◆ **WHAT THE TASK ASKS**: Scan the records beneath this line for the line holding "rewrite !Z.lor_spec, Z.land_spec, Z.shiftl_spec" and the line holding "destruct (Z.ltb_spec n (2 * 28)).", then transcribe exactly those two and all lines between.

(Dataset entries)
☆ ☆ ☆ ☆ ☆

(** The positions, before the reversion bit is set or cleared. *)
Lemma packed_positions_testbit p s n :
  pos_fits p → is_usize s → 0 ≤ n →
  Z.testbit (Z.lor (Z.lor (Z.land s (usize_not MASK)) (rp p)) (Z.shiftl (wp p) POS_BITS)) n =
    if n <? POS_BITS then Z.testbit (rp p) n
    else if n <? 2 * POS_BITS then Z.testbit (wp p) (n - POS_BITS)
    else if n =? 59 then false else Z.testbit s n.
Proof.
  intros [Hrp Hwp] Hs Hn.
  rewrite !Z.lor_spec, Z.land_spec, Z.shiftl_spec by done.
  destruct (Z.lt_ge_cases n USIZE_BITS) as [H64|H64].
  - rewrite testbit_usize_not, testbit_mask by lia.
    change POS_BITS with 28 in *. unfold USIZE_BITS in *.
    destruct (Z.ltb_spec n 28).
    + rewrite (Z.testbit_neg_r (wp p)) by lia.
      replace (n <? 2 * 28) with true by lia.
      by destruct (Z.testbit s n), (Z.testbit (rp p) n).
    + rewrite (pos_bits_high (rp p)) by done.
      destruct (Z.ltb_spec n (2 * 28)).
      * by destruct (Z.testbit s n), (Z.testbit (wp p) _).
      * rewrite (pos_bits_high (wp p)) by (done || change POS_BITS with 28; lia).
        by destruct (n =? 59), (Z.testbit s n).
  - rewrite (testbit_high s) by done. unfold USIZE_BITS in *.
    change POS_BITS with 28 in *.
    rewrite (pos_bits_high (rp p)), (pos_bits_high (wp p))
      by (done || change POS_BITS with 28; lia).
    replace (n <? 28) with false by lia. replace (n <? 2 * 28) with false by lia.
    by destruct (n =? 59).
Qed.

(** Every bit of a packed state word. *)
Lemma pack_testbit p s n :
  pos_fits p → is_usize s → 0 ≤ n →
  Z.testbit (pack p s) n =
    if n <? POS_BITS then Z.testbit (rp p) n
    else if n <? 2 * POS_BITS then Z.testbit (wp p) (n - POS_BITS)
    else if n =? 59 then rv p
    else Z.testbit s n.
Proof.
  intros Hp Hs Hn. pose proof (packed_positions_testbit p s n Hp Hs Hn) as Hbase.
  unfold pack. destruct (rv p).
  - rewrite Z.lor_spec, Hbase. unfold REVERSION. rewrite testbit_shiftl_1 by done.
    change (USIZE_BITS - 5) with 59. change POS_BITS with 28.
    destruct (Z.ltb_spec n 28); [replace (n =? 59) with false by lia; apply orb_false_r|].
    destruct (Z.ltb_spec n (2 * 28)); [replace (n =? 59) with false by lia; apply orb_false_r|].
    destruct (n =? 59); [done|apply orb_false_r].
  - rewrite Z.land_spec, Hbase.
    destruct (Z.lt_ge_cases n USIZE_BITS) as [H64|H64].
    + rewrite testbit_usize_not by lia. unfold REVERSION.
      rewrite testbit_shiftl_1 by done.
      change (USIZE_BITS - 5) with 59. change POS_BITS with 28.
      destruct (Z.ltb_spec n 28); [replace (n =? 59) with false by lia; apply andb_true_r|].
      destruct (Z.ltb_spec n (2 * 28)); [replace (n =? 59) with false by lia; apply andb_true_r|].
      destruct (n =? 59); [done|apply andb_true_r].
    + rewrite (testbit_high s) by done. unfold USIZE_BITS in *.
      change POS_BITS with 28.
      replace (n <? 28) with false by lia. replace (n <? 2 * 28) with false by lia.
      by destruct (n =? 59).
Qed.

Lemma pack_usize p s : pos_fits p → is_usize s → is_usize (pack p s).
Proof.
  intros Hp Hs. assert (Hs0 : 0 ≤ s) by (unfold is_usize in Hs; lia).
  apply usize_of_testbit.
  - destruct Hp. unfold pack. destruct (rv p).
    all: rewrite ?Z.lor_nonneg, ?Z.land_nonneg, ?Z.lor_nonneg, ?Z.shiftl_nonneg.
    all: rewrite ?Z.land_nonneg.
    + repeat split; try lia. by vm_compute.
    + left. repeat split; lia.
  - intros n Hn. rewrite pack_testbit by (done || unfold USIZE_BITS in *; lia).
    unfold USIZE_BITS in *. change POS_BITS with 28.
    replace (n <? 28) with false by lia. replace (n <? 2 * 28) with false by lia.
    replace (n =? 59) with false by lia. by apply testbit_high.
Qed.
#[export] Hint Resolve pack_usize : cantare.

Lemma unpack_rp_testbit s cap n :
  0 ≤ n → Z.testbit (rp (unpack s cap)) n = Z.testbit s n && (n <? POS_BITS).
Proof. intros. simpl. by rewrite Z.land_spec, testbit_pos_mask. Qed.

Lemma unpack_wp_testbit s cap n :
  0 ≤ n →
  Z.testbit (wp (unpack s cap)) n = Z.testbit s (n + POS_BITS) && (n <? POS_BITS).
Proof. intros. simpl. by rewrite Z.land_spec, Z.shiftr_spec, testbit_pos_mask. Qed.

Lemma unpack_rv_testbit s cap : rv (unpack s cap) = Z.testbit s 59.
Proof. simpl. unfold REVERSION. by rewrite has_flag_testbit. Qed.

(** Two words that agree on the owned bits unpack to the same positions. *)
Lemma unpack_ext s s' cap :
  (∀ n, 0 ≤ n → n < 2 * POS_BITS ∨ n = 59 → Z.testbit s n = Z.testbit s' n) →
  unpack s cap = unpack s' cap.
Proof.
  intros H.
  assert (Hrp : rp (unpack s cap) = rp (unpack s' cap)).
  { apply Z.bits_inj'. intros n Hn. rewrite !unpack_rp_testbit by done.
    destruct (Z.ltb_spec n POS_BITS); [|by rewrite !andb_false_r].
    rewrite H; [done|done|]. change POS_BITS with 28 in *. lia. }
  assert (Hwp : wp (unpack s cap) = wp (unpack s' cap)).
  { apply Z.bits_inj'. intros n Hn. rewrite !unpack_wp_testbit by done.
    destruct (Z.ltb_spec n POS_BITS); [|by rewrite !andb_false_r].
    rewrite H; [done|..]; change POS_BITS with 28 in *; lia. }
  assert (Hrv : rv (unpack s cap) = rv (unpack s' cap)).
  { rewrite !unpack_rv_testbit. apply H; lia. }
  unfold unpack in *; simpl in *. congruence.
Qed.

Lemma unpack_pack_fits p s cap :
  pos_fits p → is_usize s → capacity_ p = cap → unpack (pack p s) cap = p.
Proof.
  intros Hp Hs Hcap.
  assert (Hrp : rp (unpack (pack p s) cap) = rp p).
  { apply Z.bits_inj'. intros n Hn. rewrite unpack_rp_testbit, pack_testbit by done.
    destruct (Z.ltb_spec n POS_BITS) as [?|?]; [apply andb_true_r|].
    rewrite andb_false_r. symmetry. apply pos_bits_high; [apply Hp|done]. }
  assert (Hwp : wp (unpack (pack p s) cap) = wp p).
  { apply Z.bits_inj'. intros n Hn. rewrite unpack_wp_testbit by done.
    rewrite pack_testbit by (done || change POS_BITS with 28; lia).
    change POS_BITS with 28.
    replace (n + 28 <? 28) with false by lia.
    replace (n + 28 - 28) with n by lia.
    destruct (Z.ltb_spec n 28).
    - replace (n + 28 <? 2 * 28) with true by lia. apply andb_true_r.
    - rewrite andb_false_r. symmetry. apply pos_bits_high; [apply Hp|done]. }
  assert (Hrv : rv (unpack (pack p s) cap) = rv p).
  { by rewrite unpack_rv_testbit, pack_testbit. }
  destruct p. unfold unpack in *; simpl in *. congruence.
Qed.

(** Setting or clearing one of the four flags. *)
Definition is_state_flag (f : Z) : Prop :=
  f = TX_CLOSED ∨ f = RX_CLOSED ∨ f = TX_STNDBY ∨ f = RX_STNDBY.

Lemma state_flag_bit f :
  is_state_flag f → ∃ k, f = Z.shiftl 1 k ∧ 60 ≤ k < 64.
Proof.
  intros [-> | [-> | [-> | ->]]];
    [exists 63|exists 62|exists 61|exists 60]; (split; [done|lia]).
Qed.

☆ ☆ ☆ ☆ ☆

◆ **WRITTEN REPLY**:
  rewrite !Z.lor_spec, Z.land_spec, Z.shiftl_spec by done.
  destruct (Z.lt_ge_cases n USIZE_BITS) as [H64|H64].
  - rewrite testbit_usize_not, testbit_mask by lia.
    change POS_BITS with 28 in *. unfold USIZE_BITS in *.
    destruct (Z.ltb_spec n 28).
    + rewrite (Z.testbit_neg_r (wp p)) by lia.
      replace (n <? 2 * 28) with true by lia.
      by destruct (Z.testbit s n), (Z.testbit (rp p) n).
    + rewrite (pos_bits_high (rp p)) by done.
      destruct (Z.ltb_spec n (2 * 28)).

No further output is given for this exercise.